Lo scrittore e traduttore ungherese vincitore del premio Ottlik Géza Kossuth e József Attila è nato a Budapest 111 anni fa. Veglia del dicembre 1971, "Chi è Gesù per me?" è ricordato con la sua risposta a una domanda circolare sulla pagina Facebook della redazione di Vigília. Puoi leggere questo qui sotto.
Se ho capito bene, la domanda non è cosa significhi Gesù per il mondo, per l'umanità, per i millenni passati e futuri, ma per me, personalmente, in quanto residente a Budapest, chi è Lui, allora è facile rispondere.
Mio Signore e Salvatore. Proprio come c'è una risposta a questa domanda, si tratta di chi, per esempio, era per me Erzsébet Szabó, Gézáné Ottlik, nato a Kecskemét. Mia madre. Sopra di me c'è il cielo stellato. Ma cosa significano per me il cielo stellato, mia madre o Gesù, di solito non ci penso, né so rispondere. Non appartiene a nessun altro, è una questione privata riservata per noi due, io e il cielo stellato. L'attuale insieme di significati del linguaggio umano, le regole della sua composizione e l'attuale equipaggiamento concettuale del nostro pensiero non ci consentono di esprimere tali contenuti intuitivamente comprensibili - nel linguaggio e oltre il linguaggio. Non possiamo parlare o pensare alle cose più importanti. I fondamenti della nostra esistenza - nel profondo del silenzio - conservano contenuti intatti, completi. Il linguaggio può scomporre la loro enorme complessità in sottosignificati, significati emotivi, emotivi, etici, estetici, di pensiero, volitivi. Queste interpretazioni sono tutte troncate e false. Lo scrittore non usa il linguaggio in questa funzione interpretativa e disgregatrice, ma al contrario, si potrebbe dire, abusando della struttura della grammatica e del sistema di significato delle parole, cerca di restituire l'originaria integrità e completezza del mondo nella sua poesie e romanzi.

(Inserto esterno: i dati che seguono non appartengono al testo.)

(** * pythonscriptdeck: the background-service registry and its executor

    A shallow embedding of the Stream Deck plugin's TypeScript sources:
    - [python-bg-service.ts] (class [PythonBackgroundService]),
    - [actions/python-service.ts] (class [PythonService]),
    - [actions/python-script.ts] (class [PythonScript]).

    JavaScript values are modelled as follows.
    - A [number] is an IEEE 754 binary64 value: Rocq's primitive [float].
    - A [string] is a sequence of code units; the model covers the code
      units below 256 (one [ascii] each).
    - An optional property is an [option]; truthiness is written out.
    - The Node timer table ([setInterval]/[clearInterval]) is a finite map
      from handles to the pending callbacks.
    - Calls into the host SDK ([setImage], [setTitle], [showAlert]) are
      returned as a list of commands, in program order. Logging is dropped. *)

From Stdlib Require Import ZArith Ascii String PrimFloat SpecFloat FloatOps FloatAxioms.
From stdpp Require Import gmap strings list fin_maps.

Local Open Scope string_scope.

(** ** JavaScript strings *)

Module JsString.

(** WhiteSpace and LineTerminator code units below 256:
    TAB, LF, VT, FF, CR, SP and NBSP. *)
Definition isWhiteSpace (c : ascii) : bool :=
  match nat_of_ascii c with
  | 9 | 10 | 11 | 12 | 13 | 32 | 160 => true
  | _ => false
  end.

Fixpoint trimStart (s : string) : string :=
  match s with
  | EmptyString => EmptyString
  | String c r => if isWhiteSpace c then trimStart r else s
  end.

Definition isEmpty (s : string) : bool :=
  match s with EmptyString => true | _ => false end.

Fixpoint trimEnd (s : string) : string :=
  match s with
  | EmptyString => EmptyString
  | String c r =>
      let r' := trimEnd r in
      if isWhiteSpace c && isEmpty r' then EmptyString else String c r'
  end.

(** [String.prototype.trim] *)
Definition trim (s : string) : string := trimEnd (trimStart s).

(** [s.includes(key)]: [key] occurs in [s] as a contiguous substring. *)
Fixpoint includes (s key : string) : bool :=
  String.prefix key s
  || match s with
     | EmptyString => false
     | String _ r => includes r key
     end.

Definition CR : ascii := ascii_of_nat 13.
Definition LF : ascii := ascii_of_nat 10.

(** [s.replace(/(?:\r\n|\r|\n)/g, " ")]: the alternation is ordered, so a
    CR LF pair is one match. *)
Fixpoint replaceNewlines (s : string) : string :=
  match s with
  | EmptyString => EmptyString
  | String c r =>
      if Ascii.eqb c CR then
        match r with
        | String c' r' =>
            if Ascii.eqb c' LF then String " " (replaceNewlines r')
            else String " " (replaceNewlines r)
        | EmptyString => String " " EmptyString
        end
      else if Ascii.eqb c LF then String " " (replaceNewlines r)
      else String c (replaceNewlines r)
  end.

E se ci riesce, può riuscirci solo con gli ascolti che scorrono nel suo testo. E se la mia opera non contiene tutto questo, mia madre, il cielo, Gesù, allora non c'è niente in essa.

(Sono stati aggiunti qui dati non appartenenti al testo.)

(** * pyseir: ensemble runner, parameter sampler and initial-conditions fitter

    A shallow embedding of
      - [pyseir/ensembles/ensemble_runner.py],
      - [pyseir/parameters/parameter_ensemble_generator.py],
      - [pyseir/inference/initial_conditions_fitter.py],
    and the properties of their specification that can be stated over it.

    Conventions of the embedding.
      - A float64 is an exact rational or one of the IEEE special values
        (module [F64]); rounding is not modelled, the special values are.
      - A Python [dict] with string keys is a [gmap string _]; a numpy array
        or Python list is a [list].
      - A Python exception is a value of [exn]; code that can raise lives in
        the error monad [result]. *)

From Stdlib Require Import ZArith QArith Qabs Qround Lia Lqa Ascii.
From stdpp Require Import gmap strings list fin_maps pretty sorting.

Local Open Scope Z_scope.

(** ** Exceptions and the error monad *)

Inductive exn : Type :=
  | KeyError
  | IndexError
  | ValueError
  | AttributeError
  | TypeError
  | ZeroDivisionError.

Inductive result (A : Type) : Type :=
  | Ok (a : A)
  | Raise (e : exn).
Arguments Ok {A} a.
Arguments Raise {A} e.

#[global] Instance result_ret : MRet result := λ A a, Ok a.
#[global] Instance result_bind : MBind result := λ A B f m,
  match m with
  | Ok a => f a
  | Raise e => Raise e
  end.
#[global] Instance result_fmap : FMap result := λ A B f m,
  match m with
  | Ok a => Ok (f a)
  | Raise e => Raise e
  end.

Definition raises {A} (m : result A) : Prop := ∃ e, m = Raise e.
Definition returns {A} (m : result A) : Prop := ∃ a, m = Ok a.

Definition is_ok {A} (m : result A) : bool :=
  match m with Ok _ => true | Raise _ => false end.

(** [for x in l: acc = f acc x], stopping at the first exception. *)
Fixpoint foldlM {A B} (f : B → A → result B) (l : list A) (acc : B) : result B :=
  match l with
  | [] => Ok acc
  | x :: l' => acc' ← f acc x; foldlM f l' acc'
  end.

(** [[f x for x in l]], stopping at the first exception. *)
Fixpoint forM {A B} (f : A → result B) (l : list A) : result (list B) :=
  match l with
  | [] => Ok []
  | x :: l' => y ← f x; ys ← forM f l'; Ok (y :: ys)
  end.

(** ** Python containers *)

(** [d[k]]: [KeyError] on a missing key. *)
Definition dict_getitem {V} (d : gmap string V) (k : string) : result V :=
  match d !! k with
  | Some v => Ok v
  | None => Raise KeyError
  end.

(** The entry under [k] of the dict a computation returns, if it returns
    one that has it. *)
Definition returned_entry {V} (m : result (gmap string V)) (k : string) : option V :=
  match m with
  | Ok d => d !! k
  | Raise _ => None
  end.

(** [d.get(k, dflt)]: the default is used only when the key is absent. *)
Definition dict_get {V} (d : gmap string V) (k : string) (dflt : V) : V :=
  match d !! k with
  | Some v => v
  | None => dflt
  end.

(** [d.update(other)]: entries of [other] win. *)
Definition dict_update {V} (d other : gmap string V) : gmap string V := other ∪ d.

(** [l[i]] for a non-negative index: [IndexError] out of range. *)
Definition list_getitem {A} (l : list A) (i : nat) : result A :=
  match l !! i with
  | Some v => Ok v
  | None => Raise IndexError
  end.

(** A comprehension or loop over the items of a dict whose body can raise:
    every entry is rebuilt from [f key value].  The order in which Python
    visits the entries is not modelled: when several entries raise, the
    exception returned is the one of some entry, not necessarily of the
    first in insertion order. *)
Definition dict_forM {A B} (f : string → A → result B) (d : gmap string A)
  : result (gmap string B) :=
  map_fold (λ k v acc, acc' ← acc; y ← f k v; Ok (<[k:=y]> acc')) (Ok ∅) d.

(** [needle in haystack] on Python strings: substring test. *)
Fixpoint str_contains (haystack needle : string) : bool :=
  String.prefix needle haystack ||
  match haystack with
  | EmptyString => false
  | String _ rest => str_contains rest needle
  end.

(** ** float64, idealised *)

Module F64.

Inductive float : Type :=
  | Fin (q : Q)
  | PInf
  | NInf
  | NaN.

Definition of_Z (z : Z) : float := Fin (inject_Z z).
Definition of_nat (n : nat) : float := of_Z (Z.of_nat n).

Definition is_finite (x : float) : bool :=
  match x with Fin _ => true | _ => false end.
Definition is_nan (x : float) : bool :=
  match x with NaN => true | _ => false end.

Definition opp (x : float) : float :=
  match x with
  | Fin q => Fin (- q)
  | PInf => NInf
  | NInf => PInf
  | NaN => NaN
  end.

Definition add (x y : float) : float :=
  match x, y with
  | NaN, _ | _, NaN => NaN
  | Fin a, Fin b => Fin (a + b)
  | PInf, NInf | NInf, PInf => NaN
  | PInf, _ | _, PInf => PInf
  | NInf, _ | _, NInf => NInf
  end.

Definition sub (x y : float) : float := add x (opp y).

(** The infinity with the sign of [q], [NaN] for zero. *)
Definition signed_inf (q : Q) (inf : float) : float :=
  match q ?= 0 with
  | Eq => NaN
  | Gt => inf
  | Lt => opp inf
  end%Q.

Definition mul (x y : float) : float :=
  match x, y with
  | NaN, _ | _, NaN => NaN
  | Fin a, Fin b => Fin (a * b)
  | Fin a, PInf | PInf, Fin a => signed_inf a PInf
  | Fin a, NInf | NInf, Fin a => signed_inf a NInf
  | PInf, PInf | NInf, NInf => PInf
  | PInf, NInf | NInf, PInf => NInf
  end.

(** Division by a zero yields an infinity or NaN, as numpy's float64
    division does (with a warning, not an exception). *)
Definition div (x y : float) : float :=
  match x, y with
  | NaN, _ | _, NaN => NaN
  | Fin a, Fin b =>
      match b ?= 0 with
      | Eq => signed_inf a PInf
      | _ => Fin (a / b)
      end%Q
  | Fin _, (PInf | NInf) => Fin 0
  | (PInf | NInf), (PInf | NInf) => NaN
  | PInf, Fin b => if Qle_bool 0 b then PInf else NInf
  | NInf, Fin b => if Qle_bool 0 b then NInf else PInf
  end.

Definition abs (x : float) : float :=
  match x with
  | Fin q => Fin (Qabs q)
  | PInf | NInf => PInf
  | NaN => NaN
  end.

(** Comparisons are false as soon as one side is NaN. *)
Definition ltb (x y : float) : bool :=
  match x, y with
  | NaN, _ | _, NaN => false
  | Fin a, Fin b => match (a ?= b)%Q with Lt => true | _ => false end
  | NInf, NInf | PInf, PInf => false
  | NInf, _ | _, PInf => true
  | _, NInf | PInf, _ => false
  end.
Definition gtb (x y : float) : bool := ltb y x.

Definition leb (x y : float) : bool :=
  match x, y with
  | NaN, _ | _, NaN => false
  | Fin a, Fin b => Qle_bool a b
  | NInf, _ | _, PInf => true
  | _, NInf | PInf, _ => false
  end.

(** Numerical equality of two floats that are not NaN; rationals are
    compared by value, not by representation. *)
Definition eqv (x y : float) : Prop :=
  match x, y with
  | Fin a, Fin b => (a == b)%Q
  | PInf, PInf | NInf, NInf | NaN, NaN => True
  | _, _ => False
  end.

(** [x <= y] as a proposition. *)
Definition le (x y : float) : Prop := leb x y = true.

End F64.

Export F64 (float, Fin, PInf, NInf, NaN).

(** ** numpy *)

Module Np.
Import F64.

(** [np.argwhere(mask)] of a one-dimensional boolean array: the indices
    of its true entries, in increasing order. *)
Fixpoint argwhere_from (i : nat) (mask : list bool) : list nat :=
  match mask with
  | [] => []
  | b :: mask' =>
      if b then i :: argwhere_from (S i) mask' else argwhere_from (S i) mask'
  end.
Definition argwhere (mask : list bool) : list nat := argwhere_from 0 mask.

(** [np.argmax] keeps the first maximum and treats NaN as maximal. *)
Definition argmax_replaces (x best : float) : bool :=
  negb (is_nan best) && (is_nan x || ltb best x).
Fixpoint argmax_from (i : nat) (l : list float) (best_i : nat) (best : float) : nat :=
  match l with
  | [] => best_i
  | x :: l' =>
      if argmax_replaces x best
      then argmax_from (S i) l' i x
      else argmax_from (S i) l' best_i best
  end.
Definition argmax (a : list float) : result nat :=
  match a with
  | [] => Raise ValueError
  | x :: a' => Ok (argmax_from 1 a' 0%nat x)
  end.

(** [np.argmin] keeps the first minimum and treats NaN as minimal. *)
Definition argmin_replaces (x best : float) : bool :=
  negb (is_nan best) && (is_nan x || ltb x best).
Fixpoint argmin_from (i : nat) (l : list float) (best_i : nat) (best : float) : nat :=
  match l with
  | [] => best_i
  | x :: l' =>
      if argmin_replaces x best
      then argmin_from (S i) l' i x
      else argmin_from (S i) l' best_i best
  end.
Definition argmin (a : list float) : result nat :=
  match a with
  | [] => Raise ValueError
  | x :: a' => Ok (argmin_from 1 a' 0%nat x)
  end.

Definition sum (a : list float) : float := foldl add (Fin 0) a.
Definition mean (a : list float) : float := div (sum a) (of_nat (length a)).

(** [np.vstack] of one-dimensional arrays: they must all have the length
    of the first, and there must be at least one. *)
Definition vstack (rows : list (list float)) : result (list (list float)) :=
  match rows with
  | [] => Raise ValueError
  | r :: rest =>
      if forallb (λ r', Nat.eqb (length r') (length r)) rest
      then Ok rows
      else Raise ValueError
  end.

(** Columns of a two-dimensional array (as [axis=0] reductions see it). *)
Definition columns (stack : list (list float)) : list (list float) :=
  match stack with
  | [] => []
  | r :: _ => (λ j, (λ row, nth j row NaN) <$> stack) <$> seq 0 (length r)
  end.

Fixpoint insert_sorted (x : float) (l : list float) : list float :=
  match l with
  | [] => [x]
  | y :: l' => if leb x y then x :: l else y :: insert_sorted x l'
  end.
Definition sort (a : list float) : list float := foldr insert_sorted [] a.

(** Linear interpolation [i + (j - i) * fraction]. *)
Definition lerp (a b : float) (g : Q) : float := add a (mul (sub b a) (Fin g)).

(** The [p]-th percentile of a one-dimensional array, default (linear)
    interpolation: the virtual index [(n - 1) * p / 100] into the sorted
    data is split into its floor and its fractional part.  A NaN in the
    data makes the result NaN; so does an empty array.  numpy versions
    differ in how they round the interpolation and in what they return
    next to an infinity, not on numbers in exact arithmetic. *)
Definition percentile_1d (p : Q) (a : list float) : float :=
  if existsb is_nan a then NaN
  else match a with
  | [] => NaN
  | _ =>
      let sorted := sort a in
      let n := length a in
      let index := (inject_Z (Z.of_nat (n - 1)) * (p / 100))%Q in
      let below := Z.to_nat (Qfloor index) in
      let above := Nat.min (below + 1) (n - 1) in
      let fraction := (index - inject_Z (Qfloor index))%Q in
      lerp (nth below sorted NaN) (nth above sorted NaN) fraction
  end.

Definition percentile_in_range (p : Q) : bool := Qle_bool 0 p && Qle_bool p 100.

(** [np.percentile(a, p)]; [ValueError] unless [0 <= p <= 100]. *)
Definition percentile (a : list float) (p : Q) : result float :=
  if percentile_in_range p then Ok (percentile_1d p a) else Raise ValueError.

(** [np.percentile(stack, p, axis=0)]: one percentile per column. *)
Definition percentile_axis0 (stack : list (list float)) (p : Q) : result (list float) :=
  if percentile_in_range p
  then Ok (percentile_1d p <$> columns stack)
  else Raise ValueError.

End Np.

(** ** ensembles/ensemble_runner.py *)

Module EnsembleRunner.
Import F64.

Devono essere presenti non per nome - la poesia non parla delle stelle, non di Gesù, non della madre del poeta - ma nella realtà. Se non fosse confluito nella mia opera composta da momenti di significato così profani e mondani - se non altrimenti, allora come sete, desiderio immortale, desiderio del cervo per il bel flusso fresco - allora non avremmo creato nulla.
Fonte: romkat.ro / Pubblicato originariamente: Vigilia, dicembre 1971, 860.